While her passing wasn’t unexpected, there is a certain void in knowing that one of the last of the great icons from the decade that brought us Rock n Roll, Playboy and the modern teenager is gone. Unlike Elvis, Jimmy and Marilyn it is hard to explain exactly what it was that Bettie Page did that made her so earth shattering, but she was so incredibly special, and in a very striking way the photos taken of her are as important as the music Presley made and the film’s Monroe and Dean shot. They define a period, they keep it alive and finally they transcend it.
I got my first main introduction to the artistry of Bettie Page in my early twenties. Not surprisingly it came from a female fan, as so many of Bettie’s most dedicated fans are women. A fact that makes her totally unique among the most famous of pin-up models. I became hooked instantly on Bettie when that college friend in the early nineties showed me a small fan made book she had in her collection focusing on Bettie (I still remember it contained the common misspelling ‘Betty’). The pictures struck me instantly as having the same qualities as Andre de Dienes remarkable photographs of the young Marilyn Monroe, and Alfred Wertheimer’s searing pics of Elvis Presley throughout 1956. The pictures had a jolt to them, they felt important.
Of course there is more to Bettie Page than just those remarkable photographs. There are those strange and often haunting short film loops she made that are simultaneously sweet, silly and completely unforgettable. There are the many books and articles that have been written on her, all trying (and most failing) to capture the enigma that was Bettie Page. There are the many imitators, the artistic renderings, the movies based on her life (Mary Harron’s The Notorious Bettie Page with a remarkable Gretchen Mol being the best and most well meaning) and yet none of them ever quite capture what it was that made Bettie Page so totally unique and memorable. I seriously doubt any ever will, although no doubt people will keep trying.

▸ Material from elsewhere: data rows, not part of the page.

Lemma sim_exec s aw acts s' :
  sim s aw → RaftNet.exec n en acts s = Ok s' →
  ∃ aw', follows (net_timely_run acts s) aw aw' ∧ sim s' aw'.
Proof.
  revert s aw. induction acts as [|a acts IH]; intros s aw Hs He; cbn [RaftNet.exec] in He.
  { run_result. subst. exists aw. split; [apply follows_refl|done]. }
  run_result. rename x into s1.
  match goal with H : RaftNet.act _ _ a s = Ok _ |- _ => rename H into Ha end.
  destruct (sim_act s aw a s1 Hs Ha) as (aw1 & H1 & Hs1).
  destruct (IH _ _ Hs1 He) as (aw2 & H2 & Hs2).
  exists aw2. split; [|done]. cbn [net_timely_run]. rewrite Ha. by eapply follows_trans.
Qed.

Lemma sim_start w : set_up n en sn w → sim (start n w) (RaftSystem.init n).
Proof using en_inj sn_inj.
  intros [R1 R2 R3 R4 R5]%set_up_ready. split; [constructor| | | | |done].
  - split; simpl; [|done..]. unfold nodes_of. by rewrite R1.
  - split; simpl; rewrite ?R2, ?R3; [done|]. intros i _. done.
  - simpl. by rewrite R2.
  - done.
Qed.

Lemma net_exec_reachable s acts s' :
  RaftNet.reachable n en sn s → RaftNet.exec n en acts s = Ok s' →
  RaftNet.reachable n en sn s'.
Proof.
  revert s. induction acts as [|a acts IH]; intros s Hr He; cbn [RaftNet.exec] in He.
  - run_result. by subst.
  - run_result. eapply IH; [|done]. by eapply nr_act.
Qed.
Lemma digits_ascii s : all_digits s = true → is_ascii s = true.
Proof.
  induction s as [|c s IH]; [done|]. cbn [all_digits is_ascii].
  intros [Hc Hs]%andb_true_iff. rewrite (IH Hs), andb_true_r.
  unfold is_digit, digit_value in Hc. apply Nat.ltb_lt.
  destruct (Z.leb_spec 48 (Z.of_nat (nat_of_ascii c)));
    destruct (Z.leb_spec (Z.of_nat (nat_of_ascii c)) 57); simpl in Hc;
    try done; lia.
Qed.

Lemma app_files_ok :
  Forall2 (λ f d, app_fs !! f = Some d) ["f1"; "f2"]
    ["to be, or not to be"; "to do"].
Proof. repeat constructor. Qed.

Lemma app_names_ok f m r :
  f ∈ ["f1"; "f2"] → (0 ≤ m)%Z → (0 ≤ r)%Z → f ≠ reduceName "j" m r.
Proof.
  intros Hf _ _. apply not_reduceName.
  repeat (apply elem_of_cons in Hf as [->|Hf]; [cbn; lia|]). set_solver.
Qed.

(** A property of every word of the two files. *)
Lemma app_words (P : string → Prop) :
  Forall P ["to"; "be"; "or"; "not"; "do"] →
  ∀ w, w ∈ all_words ascii_letter ["to be, or not to be"; "to do"] → P w.
Proof.
  intros HP w Hw. rewrite Forall_forall in HP. apply HP.
  assert (all_words ascii_letter ["to be, or not to be"; "to do"] =
    ["to"; "be"; "or"; "not"; "to"; "be"; "to"; "do"]) as Heq by (by vm_compute).
  rewrite Heq in Hw. set_solver.
Qed.

Lemma wc_correct_witness :
  ∃ mr fs',
    Sequential (λ _, true) "j" ["f1"; "f2"] 3 (wc_mapF ascii_letter map_to_list)
      wc_reduceF app_fs = Ok (mr, fs') ∧
    fs' !! "mrtmp.j" =
      Some (output_line "be" "2" +:+ output_line "do" "1" +:+
            output_line "not" "1" +:+ output_line "or" "1" +:+
            output_line "to" "3").
Proof.
  apply (wc_correct ascii_letter map_to_list (λ _, reflexivity _)
    (laws:=demo_json_laws) (λ _, true) (λ _, eq_refl) "j" 3 ltac:(lia)
    ["f1"; "f2"] ["to be, or not to be"; "to do"] app_fs app_files_ok
    app_names_ok).
  - apply app_words. repeat constructor.
  - intros n Hn. by apply digits_ascii, Itoa_digits.
  - apply app_words. repeat constructor; by vm_compute.
Defined.

Lemma ii_correct_witness :
  ∃ mr fs',
    Sequential (λ _, true) "j" ["f1"; "f2"] 3 (ii_mapF ascii_letter map_to_list)
      ii_reduceF app_fs = Ok (mr, fs') ∧
    fs' !! "mrtmp.j" =
      Some (output_line "be" "1 f1" +:+ output_line "do" "1 f2" +:+
            output_line "not" "1 f1" +:+ output_line "or" "1 f1" +:+
            output_line "to" "2 f1,f2").
Proof.
  apply (ii_correct ascii_letter map_to_list (λ _, reflexivity _)
    (laws:=demo_json_laws) (λ _, true) (λ _, eq_refl) "j" 3 ltac:(lia)
    ["f1"; "f2"] ["to be, or not to be"; "to do"] app_fs app_files_ok
    app_names_ok).
  - apply app_words. repeat constructor.
  - intros f Hf.
    repeat (apply elem_of_cons in Hf as [->|Hf]; [done|]). set_solver.
  - apply app_words. repeat constructor; by vm_compute.
Defined.
(* ===== verification/DiskKV.v ===== *)
(** * Key/value files on disk: diskv/server.go (shardDir to fileReplaceShard)

    The helpers that keep the keys of each shard in a directory of their own,
    one file per key.  They are computations of FileSystem.v: what they return
    and what a crash leaves both follow from their text.  A path
    [d + "/" + name] is the pair [(d, name)]; base32 names hold no slash. *)

From S2P Require Import Prelude GoBase GoStrings MapReduce Base32 FileSystem.

Section diskv.
Context (dir : string) (fl : faults).

Definition shard_path (shard : Z) : string :=
  dir +:+ "/shard-" +:+ Itoa shard +:+ "/".

(** [shardDir]: the directory of a shard, created if needed. *)
Definition shardDir (shard : Z) : FS string :=
  let d := shard_path shard in
  there ← Stat d;
  if (there : bool) then mret d
  else
    ok ← Mkdir fl d;
    if (ok : bool) then mret d else lift Fatal.

Definition encodeKey (key : string) : string := EncodeToString key.
Definition decodeKey (filename : string) : option string := DecodeString filename.

Definition key_file (key : string) : string := "key-" +:+ encodeKey key.
Definition temp_file (key : string) : string := "temp-" +:+ encodeKey key.

(** [fileGet]: [None] is a read error. *)
Definition fileGet (shard : Z) (key : string) : FS (option string) :=
  d ← shardDir shard;
  let fullname := (d, key_file key) in
  ReadFile fl fullname.

(** [filePut]: [false] is an error. *)
Definition filePut (shard : Z) (key content : string) : FS bool :=
  d ← shardDir shard;
  let fullname := (d, key_file key) in
  d ← shardDir shard;
  let tempname := (d, temp_file key) in
  ok ← WriteFile fl tempname content;
  if negb ok then mret false
  else
    ok ← Rename fl tempname fullname;
    if negb ok then mret false
    else mret true.

(** [n1[0:4] == "key-"], then [n1[4:]]; the slice panics on a shorter name. *)
Definition key_name (n1 : string) : result (option string) :=
  if Nat.ltb (String.length n1) 4 then Panic
  else if bool_decide (String.substring 0 4 n1 = "key-")
  then Ok (Some (String.substring 4 (String.length n1 - 4) n1))
  else Ok None.

Fixpoint read_files (shard : Z) (names : list string) (m : gmap string string)
    : FS (gmap string string) :=
  match names with
  | [] => mret m
  | n1 :: names =>
      o ← lift (key_name n1);
      match o with
      | None => read_files shard names m
      | Some n =>
          key ← lift (oget (decodeKey n) Fatal);
          c ← fileGet shard key;
          content ← lift (oget c Fatal);
          read_files shard names (<[key := content]> m)
      end
  end.

(** [fileReadShard]; [ReadDir] lists the names in order. *)
Definition fileReadShard (shard : Z) : FS (gmap string string) :=
  d ← shardDir shard;
  o ← ReadDir fl d;
  files ← lift (oget o Fatal);
  read_files shard (sorted_keys files) ∅.

Fixpoint put_all (shard : Z) (kvs : list (string * string)) : FS unit :=
  match kvs with
  | [] => mret ()
  | (k, v) :: kvs => _ ← filePut shard k v; put_all shard kvs
  end.

(** [fileReplaceShard], for an iteration order [kvs] of the map; it ignores
    the errors of [RemoveAll] and [filePut]. *)
Definition fileReplaceShard (shard : Z) (kvs : list (string * string)) : FS unit :=
  d ← shardDir shard;
  _ ← RemoveAll fl d;
  put_all shard kvs.
End diskv.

Bettie Page leaves behind one of the most distinctive and moving artistic legacies of the past fifty years. The five foot and five inches tall Tennessee native who turned away from the spotlight so soon after she came into it is gone but her memory is permanently burned into the hearts of her millions of adoring fans, male and female, all of whom continue to recognize that Bettie Page was one of the key figures in Twentieth Century popular culture. Her legacy will not vanish anytime soon.